05/07/2014 05:33 pm ET Updated Jul 07, 2014

Prometheus and Global Warming

Prometheus depicted in a sculpture by Nicolas-Sébastien Adam, 1762 (Louvre)

The front page of the NY Times is this morning dominated by a map of the US, mostly in red, bearing the headline "US CLIMATE HAS ALREADY CHANGED". Clearly, Global Warming is already here, even if vast numbers of Americans still want to debate the point.

When it comes to scientific reality, debates make little difference. And, if you are to believe James Lovelock, creator (and author) of The Gaia Theory, there is little that we can do about global warming anyway. Lovelock believes that it is already far too late, and that things like carbon offset taxes are useless, as is changing lightbulbs. "Like rearranging the deck chairs on the Titanic"

"Lovelock believes global warming is now irreversible, and that nothing can prevent large parts of the planet becoming too hot to inhabit, or sinking underwater, resulting in mass migration, famine and epidemics."

When asked what we should do, Lovelock, who is one of the most respected scientists in the UK responded,

"Enjoy life while you can. Because if you're lucky it's going to be 20 years before it hits the fan."

If he is right (and he might very well be), then all this argument and debate and planning is, essentially worthless.

The future he envisions is one in which the only inhabitable part of the earth is a small circle around what used to be the Arctic Ocean (bearing a closer relationship to the Mediterranean, climate-wise). The rest of the planet bearing a closer relationship to the Sahara Desert.

Is it possible?

Could be.

But if it is, the root causes of it are deep in our DNA.

Since man first crawled out of caves (or even then), we have burned things.

It is in our nature.

Our ability to make fire was what separated us from the other animals.

In Greek mythology, Prometheus steals fire from the Gods and gives it to mankind, his creation. For this, Prometheus is punished forever by the Gods, but mankind, according to the Greeks, begins their ascent to civilization.

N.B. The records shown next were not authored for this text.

(** ** Properties *)

(** C29: the attributes of a code block. Each flag is set exactly when its token is among those
    of the text, an ignored target overrides a plain [ignore], the error codes are listed in
    order, and of several editions the last one counts, even when it is not known. Without an
    unknown token the block is Rust. With one it is Rust exactly when, of the tokens behind
    the first unknown one that decide, the last is [rust]; when none decides, it is Rust
    exactly when a token of rustdoc came before the unknown one. *)
Theorem code_block_attributes_are_read (unicode_alphanumeric : string -> bool) (s : string)
    (error_code_check per_target : bool) :
  let ts := tokens_of unicode_alphanumeric error_code_check s in
  let d := parse unicode_alphanumeric s error_code_check per_target in
  original d = s /\
  (should_panic d = true <-> TShouldPanic ∈ ts) /\
  (no_run d = true <-> TNoRun ∈ ts \/ TCompileFail ∈ ts) /\
  (test_harness d = true <-> TTestHarness ∈ ts) /\
  (compile_fail d = true <-> TCompileFail ∈ ts) /\
  (allow_fail d = true <-> TAllowFail ∈ ts) /\
  ignore d = match (if per_target then omap target_of ts else []) with
             | [] => if decide (TIgnore ∈ ts) then IgnoreAll else IgnoreNone
             | targets => IgnoreSome targets
             end /\
  error_codes d = omap code_of ts /\
  lang_edition d = default None (last (omap edition_of ts)) /\
  (existsb is_other ts = false -> rust d = true) /\
  forall before o behind, ts = before ++ o :: behind -> existsb is_other before = false ->
    is_other o = true -> rust d = rust_after per_target before behind.
Proof.
  cbv zeta. unfold parse. set (ts := tokens_of _ _ _).
  destruct (run_ok per_target s ts) as [H1 H2 H3 H4 H5 H6 H7 H8 H9 H10 _ _].
  destruct (run_rust per_target s ts) as [Hr1 Hr2].
  split_and!; [exact H1|..|exact Hr1|exact Hr2]; unfold parsed; cbn;
    rewrite ?H2, ?H3, ?H6, ?H7, ?H9, ?bool_decide_eq_true; try done.
  by rewrite H5, H4.
Qed.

It was fire, after all, that allowed us to heat our homes, cook our food, smelt our metals and build our world. We are burners of things. We always have been. It is deep in our DNA.

Dried dung

We burn things to turn turbines to create electricity. We burn things to drive our cars and our trains and our airplanes. We burn things to power our iPads and iPhones.

Burning things is core to our lives. It has been forever.

Yet it is that very act of burning things that releases all the carbon into the atmosphere. It is that burning of things that is killing us and our planet.

Can we stop burning things?

I doubt it.

The evolutionary biologist Stephen Jay Gould wrote that perhaps it would be shown that intelligence is not the best trait for survival of a species.

Perhaps, in the end, the Gift of Prometheus was not so great a gift at all.